__Work instruction__
In the material below, the lines from the one containing "passes every declared" through the one containing "exact; validation accepts" are to be given again exactly, ends included, and no others.

_____

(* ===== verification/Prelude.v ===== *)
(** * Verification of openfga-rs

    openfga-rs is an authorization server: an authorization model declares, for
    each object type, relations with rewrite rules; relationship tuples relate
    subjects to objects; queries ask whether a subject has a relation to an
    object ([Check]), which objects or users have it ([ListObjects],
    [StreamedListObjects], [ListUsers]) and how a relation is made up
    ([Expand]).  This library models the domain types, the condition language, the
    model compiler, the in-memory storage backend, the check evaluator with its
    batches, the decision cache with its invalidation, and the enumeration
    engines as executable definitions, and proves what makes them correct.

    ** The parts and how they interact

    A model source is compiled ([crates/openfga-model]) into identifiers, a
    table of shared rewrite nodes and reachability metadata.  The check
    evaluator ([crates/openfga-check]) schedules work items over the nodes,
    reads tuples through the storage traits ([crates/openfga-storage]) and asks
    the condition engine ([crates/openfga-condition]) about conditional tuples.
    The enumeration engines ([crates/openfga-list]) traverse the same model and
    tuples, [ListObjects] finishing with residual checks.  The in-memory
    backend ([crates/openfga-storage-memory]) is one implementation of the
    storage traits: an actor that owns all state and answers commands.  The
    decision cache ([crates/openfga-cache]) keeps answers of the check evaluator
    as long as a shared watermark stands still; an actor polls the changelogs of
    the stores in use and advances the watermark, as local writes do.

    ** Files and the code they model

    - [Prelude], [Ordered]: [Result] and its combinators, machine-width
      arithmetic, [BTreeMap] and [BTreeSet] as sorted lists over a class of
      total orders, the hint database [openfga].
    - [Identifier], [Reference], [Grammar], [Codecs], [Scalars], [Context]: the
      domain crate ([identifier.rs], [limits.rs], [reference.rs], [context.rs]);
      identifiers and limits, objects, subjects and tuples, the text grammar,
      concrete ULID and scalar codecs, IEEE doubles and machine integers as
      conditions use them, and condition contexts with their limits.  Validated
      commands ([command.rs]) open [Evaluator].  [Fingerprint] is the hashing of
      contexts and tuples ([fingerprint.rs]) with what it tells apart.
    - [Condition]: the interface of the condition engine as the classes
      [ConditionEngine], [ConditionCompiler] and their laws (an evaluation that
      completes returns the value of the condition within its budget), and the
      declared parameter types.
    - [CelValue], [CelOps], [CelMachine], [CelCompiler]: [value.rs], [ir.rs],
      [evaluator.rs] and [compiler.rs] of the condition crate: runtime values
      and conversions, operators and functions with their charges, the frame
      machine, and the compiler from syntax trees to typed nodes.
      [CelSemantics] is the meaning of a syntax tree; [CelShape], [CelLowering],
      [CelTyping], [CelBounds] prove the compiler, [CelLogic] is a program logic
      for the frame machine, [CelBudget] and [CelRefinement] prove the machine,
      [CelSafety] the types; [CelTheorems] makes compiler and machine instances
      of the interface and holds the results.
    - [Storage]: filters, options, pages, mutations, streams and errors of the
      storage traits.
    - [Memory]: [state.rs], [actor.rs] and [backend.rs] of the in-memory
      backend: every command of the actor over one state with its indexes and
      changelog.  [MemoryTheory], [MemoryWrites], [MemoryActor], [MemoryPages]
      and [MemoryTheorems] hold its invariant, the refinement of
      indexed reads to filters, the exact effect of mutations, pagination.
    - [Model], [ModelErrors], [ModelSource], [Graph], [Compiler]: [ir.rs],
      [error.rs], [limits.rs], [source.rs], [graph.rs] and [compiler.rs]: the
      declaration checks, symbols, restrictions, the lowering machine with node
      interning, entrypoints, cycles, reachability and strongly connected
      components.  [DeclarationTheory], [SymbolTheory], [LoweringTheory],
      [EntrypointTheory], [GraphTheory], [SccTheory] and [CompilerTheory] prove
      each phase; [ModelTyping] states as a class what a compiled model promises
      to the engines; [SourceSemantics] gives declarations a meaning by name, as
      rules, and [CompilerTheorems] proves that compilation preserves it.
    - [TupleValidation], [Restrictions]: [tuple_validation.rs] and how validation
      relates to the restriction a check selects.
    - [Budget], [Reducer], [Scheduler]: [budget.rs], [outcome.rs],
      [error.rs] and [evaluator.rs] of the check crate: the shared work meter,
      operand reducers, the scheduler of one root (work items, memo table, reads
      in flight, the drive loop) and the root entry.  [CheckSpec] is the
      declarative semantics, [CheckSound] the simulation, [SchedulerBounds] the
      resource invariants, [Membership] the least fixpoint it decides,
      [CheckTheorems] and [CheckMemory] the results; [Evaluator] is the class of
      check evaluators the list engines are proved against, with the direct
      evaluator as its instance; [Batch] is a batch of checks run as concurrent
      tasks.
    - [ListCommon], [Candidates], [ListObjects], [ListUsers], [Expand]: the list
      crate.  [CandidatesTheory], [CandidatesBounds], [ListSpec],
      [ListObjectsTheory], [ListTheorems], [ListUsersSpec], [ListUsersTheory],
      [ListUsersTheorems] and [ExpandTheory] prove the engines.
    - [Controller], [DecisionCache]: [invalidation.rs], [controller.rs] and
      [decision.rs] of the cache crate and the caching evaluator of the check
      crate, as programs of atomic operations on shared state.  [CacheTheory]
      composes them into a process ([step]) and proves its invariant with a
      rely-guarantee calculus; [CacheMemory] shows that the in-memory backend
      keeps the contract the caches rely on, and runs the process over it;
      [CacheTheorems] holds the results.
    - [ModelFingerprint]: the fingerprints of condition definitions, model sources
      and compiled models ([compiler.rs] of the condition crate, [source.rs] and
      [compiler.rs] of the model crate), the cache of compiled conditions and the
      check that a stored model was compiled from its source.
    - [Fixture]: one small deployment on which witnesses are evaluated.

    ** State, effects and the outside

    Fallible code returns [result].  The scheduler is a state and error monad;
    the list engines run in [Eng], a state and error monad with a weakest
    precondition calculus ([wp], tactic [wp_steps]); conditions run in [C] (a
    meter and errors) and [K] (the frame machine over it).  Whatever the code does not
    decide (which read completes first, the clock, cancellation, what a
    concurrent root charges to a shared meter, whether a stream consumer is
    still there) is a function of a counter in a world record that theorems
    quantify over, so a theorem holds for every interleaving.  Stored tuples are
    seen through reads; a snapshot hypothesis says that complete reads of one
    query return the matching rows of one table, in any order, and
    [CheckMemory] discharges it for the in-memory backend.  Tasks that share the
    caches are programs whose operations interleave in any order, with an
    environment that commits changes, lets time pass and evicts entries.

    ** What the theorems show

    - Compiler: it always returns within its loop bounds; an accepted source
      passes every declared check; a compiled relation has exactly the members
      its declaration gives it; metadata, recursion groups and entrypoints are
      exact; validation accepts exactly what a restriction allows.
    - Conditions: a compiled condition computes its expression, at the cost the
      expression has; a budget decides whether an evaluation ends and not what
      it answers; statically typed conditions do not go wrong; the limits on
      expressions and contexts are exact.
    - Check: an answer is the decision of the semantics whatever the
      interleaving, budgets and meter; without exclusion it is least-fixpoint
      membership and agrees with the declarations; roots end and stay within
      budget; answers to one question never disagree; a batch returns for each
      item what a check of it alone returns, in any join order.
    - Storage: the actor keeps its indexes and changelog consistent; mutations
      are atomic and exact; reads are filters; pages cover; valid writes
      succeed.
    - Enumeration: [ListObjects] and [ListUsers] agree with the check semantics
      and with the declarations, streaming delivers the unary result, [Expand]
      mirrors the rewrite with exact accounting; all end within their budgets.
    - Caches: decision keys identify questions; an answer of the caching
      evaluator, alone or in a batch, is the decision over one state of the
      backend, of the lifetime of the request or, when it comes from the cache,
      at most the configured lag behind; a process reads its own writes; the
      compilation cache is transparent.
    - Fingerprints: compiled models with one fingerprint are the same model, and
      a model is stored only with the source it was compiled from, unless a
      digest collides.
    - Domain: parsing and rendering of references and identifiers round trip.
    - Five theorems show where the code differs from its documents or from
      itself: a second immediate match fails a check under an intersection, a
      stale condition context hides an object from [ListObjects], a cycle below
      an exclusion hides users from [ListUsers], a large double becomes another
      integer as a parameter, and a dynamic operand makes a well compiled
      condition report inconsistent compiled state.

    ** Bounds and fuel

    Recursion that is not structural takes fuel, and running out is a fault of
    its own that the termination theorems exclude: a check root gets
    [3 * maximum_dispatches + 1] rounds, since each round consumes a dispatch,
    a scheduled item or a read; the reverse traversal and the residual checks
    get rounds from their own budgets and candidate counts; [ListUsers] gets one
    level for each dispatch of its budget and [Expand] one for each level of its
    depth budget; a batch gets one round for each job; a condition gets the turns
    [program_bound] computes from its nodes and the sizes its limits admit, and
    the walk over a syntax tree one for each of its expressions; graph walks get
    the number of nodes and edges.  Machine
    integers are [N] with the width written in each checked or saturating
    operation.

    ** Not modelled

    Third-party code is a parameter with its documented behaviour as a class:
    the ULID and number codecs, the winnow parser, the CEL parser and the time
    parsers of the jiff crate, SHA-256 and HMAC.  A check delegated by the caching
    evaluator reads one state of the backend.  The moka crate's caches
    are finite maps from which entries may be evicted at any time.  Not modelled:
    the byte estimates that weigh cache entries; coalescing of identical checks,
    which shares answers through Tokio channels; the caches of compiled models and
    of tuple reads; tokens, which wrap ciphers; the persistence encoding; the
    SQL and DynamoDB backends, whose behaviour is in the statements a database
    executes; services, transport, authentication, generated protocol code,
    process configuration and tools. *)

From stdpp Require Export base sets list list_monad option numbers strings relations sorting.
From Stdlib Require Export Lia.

_____

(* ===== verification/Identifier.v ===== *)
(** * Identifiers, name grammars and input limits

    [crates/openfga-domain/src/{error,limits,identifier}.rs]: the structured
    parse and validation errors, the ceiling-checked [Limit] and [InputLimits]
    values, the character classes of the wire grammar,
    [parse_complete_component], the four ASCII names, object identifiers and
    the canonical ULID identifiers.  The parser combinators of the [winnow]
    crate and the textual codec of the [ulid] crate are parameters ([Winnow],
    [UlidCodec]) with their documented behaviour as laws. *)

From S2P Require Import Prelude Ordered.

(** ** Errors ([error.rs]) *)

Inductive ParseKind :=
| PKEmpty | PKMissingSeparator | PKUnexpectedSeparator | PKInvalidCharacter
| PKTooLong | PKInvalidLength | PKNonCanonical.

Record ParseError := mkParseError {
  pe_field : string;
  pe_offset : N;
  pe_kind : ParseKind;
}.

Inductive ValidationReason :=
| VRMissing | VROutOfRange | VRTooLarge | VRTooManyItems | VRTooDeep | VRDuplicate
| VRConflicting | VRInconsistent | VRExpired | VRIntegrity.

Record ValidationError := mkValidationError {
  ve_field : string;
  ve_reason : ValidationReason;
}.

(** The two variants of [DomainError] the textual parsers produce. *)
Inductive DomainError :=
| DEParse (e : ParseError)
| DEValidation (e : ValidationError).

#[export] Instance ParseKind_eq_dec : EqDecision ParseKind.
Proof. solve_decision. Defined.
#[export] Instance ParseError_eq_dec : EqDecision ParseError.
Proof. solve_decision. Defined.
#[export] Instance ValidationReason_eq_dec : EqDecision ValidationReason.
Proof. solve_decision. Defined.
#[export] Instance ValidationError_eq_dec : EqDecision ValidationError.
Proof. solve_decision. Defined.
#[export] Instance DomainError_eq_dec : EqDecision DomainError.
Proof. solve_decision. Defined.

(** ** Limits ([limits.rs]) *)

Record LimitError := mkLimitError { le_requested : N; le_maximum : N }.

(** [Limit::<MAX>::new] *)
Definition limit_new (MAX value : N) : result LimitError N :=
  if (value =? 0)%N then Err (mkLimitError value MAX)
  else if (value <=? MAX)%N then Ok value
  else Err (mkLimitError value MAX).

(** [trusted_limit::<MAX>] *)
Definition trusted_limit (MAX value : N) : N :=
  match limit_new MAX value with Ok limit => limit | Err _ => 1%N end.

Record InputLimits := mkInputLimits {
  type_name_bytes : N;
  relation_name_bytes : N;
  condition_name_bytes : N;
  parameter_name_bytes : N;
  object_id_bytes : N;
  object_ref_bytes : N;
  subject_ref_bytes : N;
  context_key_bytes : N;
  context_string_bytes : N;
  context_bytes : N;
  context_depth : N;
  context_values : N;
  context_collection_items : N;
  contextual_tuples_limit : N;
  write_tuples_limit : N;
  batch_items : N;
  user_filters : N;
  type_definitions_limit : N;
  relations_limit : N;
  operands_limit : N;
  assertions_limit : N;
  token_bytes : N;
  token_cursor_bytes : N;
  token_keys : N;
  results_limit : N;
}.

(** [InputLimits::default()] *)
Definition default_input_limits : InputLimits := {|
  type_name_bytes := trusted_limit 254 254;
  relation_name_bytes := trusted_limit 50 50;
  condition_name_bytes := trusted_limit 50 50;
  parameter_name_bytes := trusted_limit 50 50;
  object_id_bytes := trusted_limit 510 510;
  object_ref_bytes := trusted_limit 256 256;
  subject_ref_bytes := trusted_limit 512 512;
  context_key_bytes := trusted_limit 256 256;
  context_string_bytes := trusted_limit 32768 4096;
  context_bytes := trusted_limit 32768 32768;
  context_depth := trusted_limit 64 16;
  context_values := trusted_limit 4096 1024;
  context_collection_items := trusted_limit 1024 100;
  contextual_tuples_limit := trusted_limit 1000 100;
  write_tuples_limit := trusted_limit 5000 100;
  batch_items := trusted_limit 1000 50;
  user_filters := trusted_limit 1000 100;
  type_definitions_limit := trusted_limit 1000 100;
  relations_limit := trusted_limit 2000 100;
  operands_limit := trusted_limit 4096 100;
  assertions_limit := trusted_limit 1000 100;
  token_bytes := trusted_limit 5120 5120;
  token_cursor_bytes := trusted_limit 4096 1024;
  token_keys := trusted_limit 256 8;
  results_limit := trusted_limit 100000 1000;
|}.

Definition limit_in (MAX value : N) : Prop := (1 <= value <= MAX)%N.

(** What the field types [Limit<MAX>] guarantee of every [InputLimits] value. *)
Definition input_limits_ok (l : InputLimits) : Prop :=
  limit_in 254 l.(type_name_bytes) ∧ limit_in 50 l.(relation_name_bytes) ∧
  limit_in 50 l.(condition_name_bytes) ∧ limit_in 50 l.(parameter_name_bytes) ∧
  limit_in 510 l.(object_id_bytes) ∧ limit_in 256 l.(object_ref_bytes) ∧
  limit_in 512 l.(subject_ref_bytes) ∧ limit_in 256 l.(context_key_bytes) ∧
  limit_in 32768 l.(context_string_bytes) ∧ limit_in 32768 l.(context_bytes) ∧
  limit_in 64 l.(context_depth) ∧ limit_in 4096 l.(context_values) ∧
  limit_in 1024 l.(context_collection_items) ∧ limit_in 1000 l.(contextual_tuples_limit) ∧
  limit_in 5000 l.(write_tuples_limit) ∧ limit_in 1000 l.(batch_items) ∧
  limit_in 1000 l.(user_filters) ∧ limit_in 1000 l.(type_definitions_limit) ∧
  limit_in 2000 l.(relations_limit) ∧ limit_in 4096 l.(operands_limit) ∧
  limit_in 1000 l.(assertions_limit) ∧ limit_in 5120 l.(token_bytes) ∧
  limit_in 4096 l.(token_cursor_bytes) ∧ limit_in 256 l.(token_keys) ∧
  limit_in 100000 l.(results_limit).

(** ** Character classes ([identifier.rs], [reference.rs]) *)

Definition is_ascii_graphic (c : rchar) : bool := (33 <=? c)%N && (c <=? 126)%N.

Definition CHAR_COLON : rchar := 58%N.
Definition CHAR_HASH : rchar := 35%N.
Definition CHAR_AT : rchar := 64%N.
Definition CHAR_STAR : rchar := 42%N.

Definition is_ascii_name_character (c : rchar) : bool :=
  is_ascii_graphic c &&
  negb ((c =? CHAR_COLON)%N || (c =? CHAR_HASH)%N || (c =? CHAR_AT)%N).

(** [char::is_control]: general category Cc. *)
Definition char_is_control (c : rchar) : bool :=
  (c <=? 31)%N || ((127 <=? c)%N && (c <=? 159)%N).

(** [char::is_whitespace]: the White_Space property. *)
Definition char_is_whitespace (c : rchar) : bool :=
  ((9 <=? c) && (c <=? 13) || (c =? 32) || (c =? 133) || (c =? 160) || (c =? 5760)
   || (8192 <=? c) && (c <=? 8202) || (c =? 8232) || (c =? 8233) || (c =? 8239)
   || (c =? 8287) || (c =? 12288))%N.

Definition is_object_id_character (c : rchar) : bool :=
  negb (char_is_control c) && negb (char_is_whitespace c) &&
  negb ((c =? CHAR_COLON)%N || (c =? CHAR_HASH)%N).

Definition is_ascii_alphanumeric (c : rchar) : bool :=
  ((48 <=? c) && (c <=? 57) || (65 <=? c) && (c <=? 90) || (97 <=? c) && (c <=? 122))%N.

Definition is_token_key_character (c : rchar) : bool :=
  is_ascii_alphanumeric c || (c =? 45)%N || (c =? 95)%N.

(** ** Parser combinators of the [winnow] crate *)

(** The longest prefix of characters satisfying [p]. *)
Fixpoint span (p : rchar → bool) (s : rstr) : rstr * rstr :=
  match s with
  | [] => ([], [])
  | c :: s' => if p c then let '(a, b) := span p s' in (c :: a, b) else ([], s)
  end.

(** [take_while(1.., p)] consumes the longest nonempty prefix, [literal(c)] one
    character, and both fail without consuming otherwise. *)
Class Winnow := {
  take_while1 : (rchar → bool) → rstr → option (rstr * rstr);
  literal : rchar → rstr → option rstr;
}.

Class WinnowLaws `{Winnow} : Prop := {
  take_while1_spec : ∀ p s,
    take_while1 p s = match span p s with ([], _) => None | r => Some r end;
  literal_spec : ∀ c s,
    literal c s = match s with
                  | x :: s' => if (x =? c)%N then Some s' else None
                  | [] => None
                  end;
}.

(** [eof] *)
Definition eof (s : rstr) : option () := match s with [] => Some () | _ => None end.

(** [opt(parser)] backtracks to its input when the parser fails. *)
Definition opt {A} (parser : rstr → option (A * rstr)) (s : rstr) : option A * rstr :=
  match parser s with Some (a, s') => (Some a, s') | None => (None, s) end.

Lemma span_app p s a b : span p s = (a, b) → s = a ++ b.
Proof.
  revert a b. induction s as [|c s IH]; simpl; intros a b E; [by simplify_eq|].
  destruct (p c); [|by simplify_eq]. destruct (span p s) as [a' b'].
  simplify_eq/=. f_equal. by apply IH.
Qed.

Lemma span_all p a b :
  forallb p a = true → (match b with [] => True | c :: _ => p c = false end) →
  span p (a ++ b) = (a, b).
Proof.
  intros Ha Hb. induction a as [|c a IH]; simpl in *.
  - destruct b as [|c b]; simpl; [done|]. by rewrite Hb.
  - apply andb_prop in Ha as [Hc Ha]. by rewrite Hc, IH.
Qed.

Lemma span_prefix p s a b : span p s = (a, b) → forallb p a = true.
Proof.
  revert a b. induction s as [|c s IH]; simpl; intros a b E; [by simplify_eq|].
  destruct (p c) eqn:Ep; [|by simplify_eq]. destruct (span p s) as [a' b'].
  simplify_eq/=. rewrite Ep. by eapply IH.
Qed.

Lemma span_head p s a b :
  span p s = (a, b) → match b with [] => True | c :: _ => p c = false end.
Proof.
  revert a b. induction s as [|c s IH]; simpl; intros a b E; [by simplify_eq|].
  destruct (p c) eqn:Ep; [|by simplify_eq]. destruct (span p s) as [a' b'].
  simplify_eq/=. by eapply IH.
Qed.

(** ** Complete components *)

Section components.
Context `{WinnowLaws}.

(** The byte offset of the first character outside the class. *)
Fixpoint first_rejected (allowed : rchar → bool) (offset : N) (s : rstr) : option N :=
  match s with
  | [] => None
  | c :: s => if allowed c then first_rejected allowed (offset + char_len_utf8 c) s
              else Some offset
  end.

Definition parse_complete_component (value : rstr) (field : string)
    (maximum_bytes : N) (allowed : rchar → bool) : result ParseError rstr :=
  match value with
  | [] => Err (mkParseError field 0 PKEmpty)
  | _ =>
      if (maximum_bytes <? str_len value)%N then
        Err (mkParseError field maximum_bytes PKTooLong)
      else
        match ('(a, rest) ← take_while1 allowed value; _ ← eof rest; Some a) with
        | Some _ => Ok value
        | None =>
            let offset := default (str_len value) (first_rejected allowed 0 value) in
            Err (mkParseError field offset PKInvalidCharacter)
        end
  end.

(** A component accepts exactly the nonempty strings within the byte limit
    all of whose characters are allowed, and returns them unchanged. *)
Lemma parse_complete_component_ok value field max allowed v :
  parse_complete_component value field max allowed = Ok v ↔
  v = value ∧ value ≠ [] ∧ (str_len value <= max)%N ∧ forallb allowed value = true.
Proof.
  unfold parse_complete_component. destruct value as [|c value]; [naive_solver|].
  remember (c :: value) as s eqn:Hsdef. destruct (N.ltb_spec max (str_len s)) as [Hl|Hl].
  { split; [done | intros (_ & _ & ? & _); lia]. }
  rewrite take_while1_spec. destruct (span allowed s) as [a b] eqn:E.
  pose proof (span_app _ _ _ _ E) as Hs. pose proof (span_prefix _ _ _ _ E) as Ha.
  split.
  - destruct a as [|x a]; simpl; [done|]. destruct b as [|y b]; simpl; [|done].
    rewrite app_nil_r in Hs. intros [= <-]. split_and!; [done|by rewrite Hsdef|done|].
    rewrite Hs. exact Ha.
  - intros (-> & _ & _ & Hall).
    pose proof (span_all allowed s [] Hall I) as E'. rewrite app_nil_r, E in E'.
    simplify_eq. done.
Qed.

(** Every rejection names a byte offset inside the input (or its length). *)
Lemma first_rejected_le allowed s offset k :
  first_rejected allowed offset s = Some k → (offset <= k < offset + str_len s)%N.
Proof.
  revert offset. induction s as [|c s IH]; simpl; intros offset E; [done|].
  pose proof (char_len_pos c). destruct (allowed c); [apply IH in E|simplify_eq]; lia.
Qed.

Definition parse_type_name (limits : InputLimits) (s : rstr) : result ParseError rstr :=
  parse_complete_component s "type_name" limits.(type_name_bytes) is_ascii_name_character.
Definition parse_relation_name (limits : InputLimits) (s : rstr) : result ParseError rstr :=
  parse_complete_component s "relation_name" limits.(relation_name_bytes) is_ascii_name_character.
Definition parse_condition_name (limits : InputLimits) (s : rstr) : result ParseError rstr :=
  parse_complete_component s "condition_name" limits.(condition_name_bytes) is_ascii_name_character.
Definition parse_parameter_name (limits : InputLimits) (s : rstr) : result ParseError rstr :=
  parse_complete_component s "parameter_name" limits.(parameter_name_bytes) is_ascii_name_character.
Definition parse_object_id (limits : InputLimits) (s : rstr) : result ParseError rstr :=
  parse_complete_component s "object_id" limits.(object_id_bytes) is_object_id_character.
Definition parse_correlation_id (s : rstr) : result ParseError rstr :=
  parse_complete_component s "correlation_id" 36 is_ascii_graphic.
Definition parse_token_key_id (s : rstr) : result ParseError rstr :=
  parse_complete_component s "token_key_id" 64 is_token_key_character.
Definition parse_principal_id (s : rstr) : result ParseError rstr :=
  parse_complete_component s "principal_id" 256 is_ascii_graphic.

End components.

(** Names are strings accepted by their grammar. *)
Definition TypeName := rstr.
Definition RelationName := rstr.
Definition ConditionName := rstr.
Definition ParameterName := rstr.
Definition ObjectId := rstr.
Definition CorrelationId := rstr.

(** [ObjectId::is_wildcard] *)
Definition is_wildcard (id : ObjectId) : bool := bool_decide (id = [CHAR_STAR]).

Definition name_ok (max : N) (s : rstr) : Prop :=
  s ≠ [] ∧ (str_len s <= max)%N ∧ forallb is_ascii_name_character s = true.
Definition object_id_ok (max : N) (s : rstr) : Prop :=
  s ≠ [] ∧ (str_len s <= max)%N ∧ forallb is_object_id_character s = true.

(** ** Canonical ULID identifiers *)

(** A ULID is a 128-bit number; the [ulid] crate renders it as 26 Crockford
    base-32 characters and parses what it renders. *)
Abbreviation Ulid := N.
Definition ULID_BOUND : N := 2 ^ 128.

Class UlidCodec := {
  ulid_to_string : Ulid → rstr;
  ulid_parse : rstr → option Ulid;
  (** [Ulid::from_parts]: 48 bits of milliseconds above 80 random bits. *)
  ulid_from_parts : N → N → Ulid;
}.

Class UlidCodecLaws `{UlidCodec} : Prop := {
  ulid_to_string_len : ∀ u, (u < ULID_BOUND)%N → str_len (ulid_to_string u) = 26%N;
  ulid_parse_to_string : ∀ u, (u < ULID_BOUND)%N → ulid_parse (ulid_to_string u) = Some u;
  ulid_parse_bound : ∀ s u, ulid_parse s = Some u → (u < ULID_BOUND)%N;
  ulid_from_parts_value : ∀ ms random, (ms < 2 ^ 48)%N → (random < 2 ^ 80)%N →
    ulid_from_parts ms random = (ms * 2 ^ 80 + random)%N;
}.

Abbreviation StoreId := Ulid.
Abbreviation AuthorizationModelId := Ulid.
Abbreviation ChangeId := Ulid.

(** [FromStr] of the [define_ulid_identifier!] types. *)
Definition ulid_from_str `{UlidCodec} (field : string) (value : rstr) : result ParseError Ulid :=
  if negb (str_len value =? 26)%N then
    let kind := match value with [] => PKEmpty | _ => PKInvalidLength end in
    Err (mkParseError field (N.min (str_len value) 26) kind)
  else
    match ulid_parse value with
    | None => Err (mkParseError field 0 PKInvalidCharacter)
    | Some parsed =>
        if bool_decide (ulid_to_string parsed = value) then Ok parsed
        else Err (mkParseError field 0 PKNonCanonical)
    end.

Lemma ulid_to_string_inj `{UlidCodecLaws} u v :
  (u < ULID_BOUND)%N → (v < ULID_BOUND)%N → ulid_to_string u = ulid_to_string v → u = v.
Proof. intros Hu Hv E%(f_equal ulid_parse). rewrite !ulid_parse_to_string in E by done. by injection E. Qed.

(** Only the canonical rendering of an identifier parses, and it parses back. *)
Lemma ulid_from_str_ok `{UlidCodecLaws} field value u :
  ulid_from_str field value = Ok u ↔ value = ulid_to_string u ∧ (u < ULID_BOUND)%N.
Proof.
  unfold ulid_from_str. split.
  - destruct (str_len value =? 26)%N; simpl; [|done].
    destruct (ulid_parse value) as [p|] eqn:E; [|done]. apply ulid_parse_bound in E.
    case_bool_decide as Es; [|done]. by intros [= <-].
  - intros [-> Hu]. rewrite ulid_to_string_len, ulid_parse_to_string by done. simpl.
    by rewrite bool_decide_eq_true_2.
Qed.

_____

__Exercise answer__
      passes every declared check; a compiled relation has exactly the members
      its declaration gives it; metadata, recursion groups and entrypoints are
      exact; validation accepts exactly what a restriction allows.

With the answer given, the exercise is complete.